▶ [Task to carry out]
Check each line of the material that follows, and copy those holding the string "induction".

───── Data excerpts ─────

(* ===== verification/LibcWild.v ===== *)
(** * libc: wildcards

    [libc_wildstrcmp] and [libc_wildstrcasecmp] of string.c.  The recursion is bounded by
    [fuel]; a call needs no more than the characters of both strings and one. *)
From stdpp Require Import base numbers list.
From S2P Require Import Prelude CMem LibcMem LibcStr LibcStrEdit.

Definition STAR : Z := 42.
Definition ANY : Z := 63.

(** [while ( *pattern == '*') ++pattern;] *)
Definition skip_stars (pattern : Z) (m : bytes) : outcome Z :=
  scan never (fun p ch _ => Ret (if ch =? STAR then inl () else inr p)) m pattern ().

(** [UNIFORM] is the identity for [wildstrcmp], [tolower] for [wildstrcasecmp].  The call
    behind a star has its arguments in the order of the source. *)
Fixpoint wild (UNIFORM : Z -> Z) (fuel : nat) (pattern string : Z) (m : bytes) : outcome Z :=
  match fuel with
  | O => Abort
  | S fuel =>
      let! sc := getc string m in
      if sc =? 0 then
        let! pattern := skip_stars pattern m in
        let! pc := getc pattern m in
        Ret (- UNIFORM pc)
      else
        let! pc := getc pattern m in
        if pc =? 0 then Ret sc
        else if pc =? STAR then
          let! pattern := skip_stars (pattern + 1) m in
          let! card_post := getc pattern m in
          let pattern := pattern + 1 in
          if card_post =? 0 then Ret 0
          else if card_post =? ANY then wild UNIFORM fuel (pattern + 1) (string + 1) m
          else
            let card_post := UNIFORM card_post in
            scan never (fun string ch _ =>
              if UNIFORM ch =? card_post then
                let! r := wild UNIFORM fuel (string + 1) pattern m in
                Ret (if r =? 0 then inr 0 else inl ())
              else Ret (if ch =? 0 then inr (- card_post) else inl ())) m string ()
        else if (UNIFORM pc =? UNIFORM sc) || (pc =? ANY)
        then wild UNIFORM fuel (pattern + 1) (string + 1) m
        else Ret (UNIFORM sc - UNIFORM pc)
  end.
Definition libc_wildstrcmp (fuel : nat) (pattern string : Z) (m : bytes) : outcome Z :=
  wild id fuel pattern string m.
Definition libc_wildstrcasecmp (fuel : nat) (pattern string : Z) (m : bytes) : outcome Z :=
  wild libc_tolower fuel pattern string m.

(** ** Termination *)

Fixpoint drop_stars (l : list Z) : list Z :=
  match l with [] => [] | c :: l' => if c =? STAR then drop_stars l' else l end.

Lemma skip_stars_ok m p s :
  cstr m p s ->
  skip_stars p m = Ret (p + (zlen s - zlen (drop_stars s))) /\
  cstr m (p + (zlen s - zlen (drop_stars s))) (drop_stars s) /\ (length (drop_stars s) <= length s)%nat.
Proof.
  intros Hs.
  assert (Hd : forall q s, cstr m q s ->
    scanl never (fun p ch (_ : ()) => Ret (if ch =? STAR then inl () else inr p)) q () (s ++ [0])
      = Ret (q + (zlen s - zlen (drop_stars s))) /\
    cstr m (q + (zlen s - zlen (drop_stars s))) (drop_stars s) /\ (length (drop_stars s) <= length s)%nat).
  { clear. intros q s. revert q. induction s as [|c s IH]; intros q Hs.
    - cbn [app scanl never obind drop_stars]. replace (q + (zlen [] - zlen [])) with q by lia. done.
    - cbn [app scanl never obind drop_stars]. destruct (c =? STAR) eqn:E.
      + apply cstr_cons in Hs as (_ & _ & Hs). destruct (IH _ Hs) as (E1 & E2 & E3).
        rewrite zlen_cons. replace (q + (zlen s + 1 - zlen (drop_stars s)))
          with (q + 1 + (zlen s - zlen (drop_stars s))) by lia.
        split_and!; [done|done|]. cbn [length]. lia.
      + replace (q + (zlen (c :: s) - zlen (c :: s))) with q by lia. done. }
  destruct (Hd p s Hs) as (E1 & E2 & E3). split_and!; [|done|done]. by eapply scan_cstr.
Qed.

(** The search for the character behind a star ends when the recursive calls do. *)
Lemma star_loop_ends (UNIFORM : Z -> Z) m card_post (call : Z -> outcome Z) s : forall string,
  cstr m string s -> UNIFORM 0 <> card_post ->
  (forall d c t, s = d ++ c :: t -> exists r, call (string + zlen d + 1) = Ret r) ->
  exists r, scan never (fun string ch (_ : ()) =>
    if UNIFORM ch =? card_post then
      let! r := call (string + 1) in Ret (if r =? 0 then inr 0 else inl ())
    else Ret (if ch =? 0 then inr (- card_post) else inl ())) m string () = Ret r.
Proof.
  intros string Hs H0 Hcall.
  enough (Hl : exists r, scanl never (fun string ch (_ : ()) =>
    if UNIFORM ch =? card_post then
      let! r := call (string + 1) in Ret (if r =? 0 then inr 0 else inl ())
    else Ret (if ch =? 0 then inr (- card_post) else inl ())) string () (s ++ [0]) = Ret r).
  { destruct Hl as [r Hr]. exists r. by eapply scan_cstr. }
  revert string Hs Hcall. induction s as [|c s IH]; intros string Hs Hcall; cbn [app scanl never].
  - rewrite (proj2 (Z.eqb_neq (UNIFORM 0) card_post)) by done. by eexists.
  - apply cstr_cons in Hs as (_ & Hc & Hs).
    assert (Hrest : forall d c' t, s = d ++ c' :: t -> exists r, call (string + 1 + zlen d + 1) = Ret r).
    { intros d c' t ->. destruct (Hcall (c :: d) c' t eq_refl) as [r Hr]. exists r. rewrite <- Hr.
      f_equal. rewrite zlen_cons. lia. }
    destruct (IH _ Hs Hrest) as [r0 Hr0]. destruct (UNIFORM c =? card_post).
    + destruct (Hcall [] c s eq_refl) as [r Hr]. unfold zlen in Hr. cbn in Hr. rewrite Z.add_0_r in Hr.
      rewrite Hr. cbn [obind]. destruct (r =? 0); [by eexists|]. by exists r0.
    + cbn [obind]. rewrite (proj2 (Z.eqb_neq c 0)) by done. by exists r0.
Qed.

Lemma drop_stars_elem c l : c ∈ drop_stars l -> c ∈ l.
Proof.
  induction l as [|x l IH]; cbn [drop_stars]; [done|]. bcase; [|done].
  rewrite elem_of_cons. tauto.
Qed.

Section Ends.

Context (UNIFORM : Z -> Z) (m : bytes).
Context (Hfold : forall c, s8 c = c -> UNIFORM c = UNIFORM 0 -> c = 0).

Lemma wild_star_ends fuel pattern string p s :
  (forall p' s' pt st, cstr m pt p' -> cstr m st s' -> (ANY ∉ p') -> (ANY ∉ s') ->
    (length p' + length s' < fuel)%nat -> exists r, wild UNIFORM fuel pt st m = Ret r) ->
  cstr m pattern p -> cstr m string s -> (ANY ∉ p) -> (ANY ∉ s) -> (length p + length s <= fuel)%nat ->
  exists r,
    (let! pattern := skip_stars pattern m in
     let! card_post := getc pattern m in
     let pattern := pattern + 1 in
     if card_post =? 0 then Ret 0
     else if card_post =? ANY then wild UNIFORM fuel (pattern + 1) (string + 1) m
     else
       let card_post := UNIFORM card_post in
       scan never (fun string ch _ =>
         if UNIFORM ch =? card_post then
           let! r := wild UNIFORM fuel (string + 1) pattern m in
           Ret (if r =? 0 then inr 0 else inl ())
         else Ret (if ch =? 0 then inr (- card_post) else inl ())) m string ()) = Ret r.
Proof.
  intros IH Hp Hs Ap As Hf. destruct (skip_stars_ok m pattern p Hp) as (E & Hd & Hl).
  rewrite E. cbn [obind]. set (pt := pattern + _) in *.
  destruct (drop_stars p) as [|c p'] eqn:Ed.
  - apply cstr_nil in Hd. rewrite Hd. cbn. by eexists.
  - apply cstr_cons in Hd as (Ec & Hc & Hd). rewrite Ec. cbn [obind].
    rewrite (proj2 (Z.eqb_neq c 0)) by done.
    assert (Ac : forall x, x ∈ c :: p' -> x ∈ p) by (intros x; rewrite <- Ed; apply drop_stars_elem).
    rewrite (proj2 (Z.eqb_neq c ANY)) by (intros ->; apply Ap, Ac, elem_of_cons; by left).
    apply (star_loop_ends UNIFORM m (UNIFORM c) (fun st => wild UNIFORM fuel st (pt + 1) m) s string Hs).
    { intros E0. apply Hc, Hfold; [by eapply getc_s8|done]. }
    intros d x t ->. cbn [length] in Hl. apply (IH t p').
    + replace (string + zlen d + 1) with (string + zlen (d ++ [x])) by (rewrite zlen_app; unfold zlen; cbn; lia).
      apply cstr_suffix. by rewrite <- app_assoc.
    + done.
    + intros Hin. apply As, elem_of_app. right. apply elem_of_cons. by right.
    + intros Hin. apply Ap, Ac, elem_of_cons. by right.
    + rewrite length_app in Hf. cbn [length] in Hf. lia.
Qed.

Lemma wild_ends fuel : forall p s pattern string,
  cstr m pattern p -> cstr m string s -> (ANY ∉ p) -> (ANY ∉ s) -> (length p + length s < fuel)%nat ->
  exists r, wild UNIFORM fuel pattern string m = Ret r.
Proof.
  induction fuel as [|fuel IH]; intros p s pattern string Hp Hs Ap As Hf; [lia|]. cbn [wild].
  destruct s as [|sc s].
  - apply cstr_nil in Hs. rewrite Hs. cbn [obind Z.eqb].
    destruct (skip_stars_ok m pattern p Hp) as (E & Hd & _). rewrite E. cbn [obind].
    destruct (drop_stars p) as [|c p'].
    + apply cstr_nil in Hd. rewrite Hd. by eexists.
    + apply cstr_cons in Hd as (Ec & _). rewrite Ec. by eexists.
  - pose proof Hs as Hs'. apply cstr_cons in Hs' as (Es & Hsc & Hs'). rewrite Es. cbn [obind].
    rewrite (proj2 (Z.eqb_neq sc 0)) by done. destruct p as [|pc p].
    { apply cstr_nil in Hp. rewrite Hp. by eexists. }
    apply cstr_cons in Hp as (Ep & Hpc & Hp). rewrite Ep. cbn [obind].
    rewrite (proj2 (Z.eqb_neq pc 0)) by done. rewrite not_elem_of_cons in Ap, As. cbn [length] in Hf.
    destruct (pc =? STAR).
    + eapply wild_star_ends; [intros; by eapply IH|exact Hp|exact Hs|tauto|rewrite not_elem_of_cons; tauto|cbn [length]; lia].
    + destruct (_ || _); [|by eexists]. eapply IH; [exact Hp|exact Hs'|tauto|tauto|lia].
Qed.

End Ends.

(** Without wildcards the pattern is compared as it is. *)
Lemma wild_literal m : forall p fuel s pattern string,
  cstr m pattern p -> cstr m string s -> (STAR ∉ p) -> (ANY ∉ p) -> (length p < fuel)%nat ->
  exists r, wild id fuel pattern string m = Ret r /\ (r = 0 <-> p = s).
Proof.
  induction p as [|pc p IH]; intros [|fuel] s pattern string Hp Hs A1 A2 Hf; try (cbn in Hf; lia);
    cbn [wild]; (destruct s as [|sc s];
      [apply cstr_nil in Hs; rewrite Hs; cbn [obind Z.eqb];
       destruct (skip_stars_ok m pattern _ Hp) as (E & Hd & _); rewrite E; cbn [obind]
      |apply cstr_cons in Hs as (Es & Hsc & Hs); rewrite Es; cbn [obind];
       rewrite (proj2 (Z.eqb_neq sc 0)) by done]).
  - cbn [drop_stars] in Hd |- *. apply cstr_nil in Hd. rewrite Hd. by exists 0.
  - apply cstr_nil in Hp. rewrite Hp. exists sc. split; [done|]. split; [lia|done].
  - rewrite not_elem_of_cons in A1. cbn [drop_stars] in Hd |- *.
    rewrite (proj2 (Z.eqb_neq pc STAR)) in Hd |- * by (intros ->; tauto).
    apply cstr_cons in Hd as (Ec & Hc & _). unfold id. eexists. rewrite Ec. split; [done|].
    split; [lia|done].
  - apply cstr_cons in Hp as (Ep & Hpc & Hp). rewrite Ep. cbn [obind]. rewrite not_elem_of_cons in A1, A2.
    rewrite (proj2 (Z.eqb_neq pc 0)) by done. rewrite (proj2 (Z.eqb_neq pc STAR)) by (intros ->; tauto).
    rewrite (proj2 (Z.eqb_neq pc ANY)) by (intros ->; tauto). rewrite orb_false_r. unfold id at 1 2.
    destruct (Z.eqb_spec pc sc) as [->|Hne].
    + destruct (IH fuel s (pattern + 1) (string + 1)) as (r & Hr & Hz); try tauto; [cbn in Hf; lia|].
      exists r. split; [done|]. rewrite Hz. split; [by intros ->|by intros [=]].
    + eexists. split; [done|]. unfold id. split; [lia|intros [=]; lia].
Qed.

(** [wildstrcmp] and [wildstrcasecmp] of strings without question marks end, within as
    many nested comparisons as the strings have characters, whatever stars they hold; without
    stars [wildstrcmp] returns 0 exactly for equal strings. *)
Theorem libc_wildstrcmp_ends m pattern string p s fuel :
  cstr m pattern p -> cstr m string s -> (ANY ∉ p) -> (ANY ∉ s) -> (length p + length s < fuel)%nat ->
  (exists r, libc_wildstrcmp fuel pattern string m = Ret r /\ ((STAR ∉ p) -> r = 0 <-> p = s)) /\
  (exists r, libc_wildstrcasecmp fuel pattern string m = Ret r).
Proof.
  intros Hp Hs Ap As Hf. split.
  - destruct (decide (STAR ∈ p)) as [Hst|Hst].
    + destruct (wild_ends id m) with (fuel := fuel) (p := p) (s := s) (pattern := pattern) (string := string)
        as [r Hr]; try done. exists r. done.
    + destruct (wild_literal m p fuel s pattern string) as (r & Hr & Hz); try done; [lia|]. by exists r.
  - apply (wild_ends libc_tolower m) with (p := p) (s := s); try done.
    intros c Hc. unfold libc_tolower. repeat bcase; lia.
Qed.

(** ** Concrete runs *)

Lemma libc_wildstrcmp_ends_witness : exists r, libc_wildstrcmp 10 0x1000 0x1007 text_mem = Ret r /\ r <> 0.
Proof.
  destruct (libc_wildstrcmp_ends text_mem 0x1000 0x1007 _ _ 10 text_long text_short) as [(r & E & Hr) _].
  - rewrite !elem_of_cons, elem_of_nil. unfold ANY. lia.
  - rewrite !elem_of_cons, elem_of_nil. unfold ANY. lia.
  - cbn. lia.
  - exists r. split; [exact E|]. intros H0. apply Hr in H0; [discriminate H0|].
    rewrite !elem_of_cons, elem_of_nil. unfold STAR. lia.
Defined.

(** [*b*] does not match [abc]: the rest of the string is taken for the pattern. *)
Lemma wild_second_star :
  let m := image 0x1000 [42; 98; 42; 0; 97; 98; 99; 0] in
  libc_wildstrcmp 20 0x1000 0x1004 m = Ret (-98).
Proof. vm_compute. reflexivity. Qed.
(** [*?x] matches [a], and [*?] reads behind its end. *)
Lemma wild_star_any :
  libc_wildstrcmp 20 0x1000 0x1004 (image 0x1000 [42; 63; 120; 0; 97; 0]) = Ret 0 /\
  libc_wildstrcmp 20 0x1003 0x1000 (image 0x1000 [97; 98; 0; 42; 63; 0]) = Abort.
Proof. vm_compute. split; reflexivity. Qed.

─────

▶ [Solution to the problem]
  { clear. intros q s. revert q. induction s as [|c s IH]; intros q Hs.
  revert string Hs Hcall. induction s as [|c s IH]; intros string Hs Hcall; cbn [app scanl never].
  induction l as [|x l IH]; cbn [drop_stars]; [done|]. bcase; [|done].
  induction fuel as [|fuel IH]; intros p s pattern string Hp Hs Ap As Hf; [lia|]. cbn [wild].
  induction p as [|pc p IH]; intros [|fuel] s pattern string Hp Hs A1 A2 Hf; try (cbn in Hf; lia);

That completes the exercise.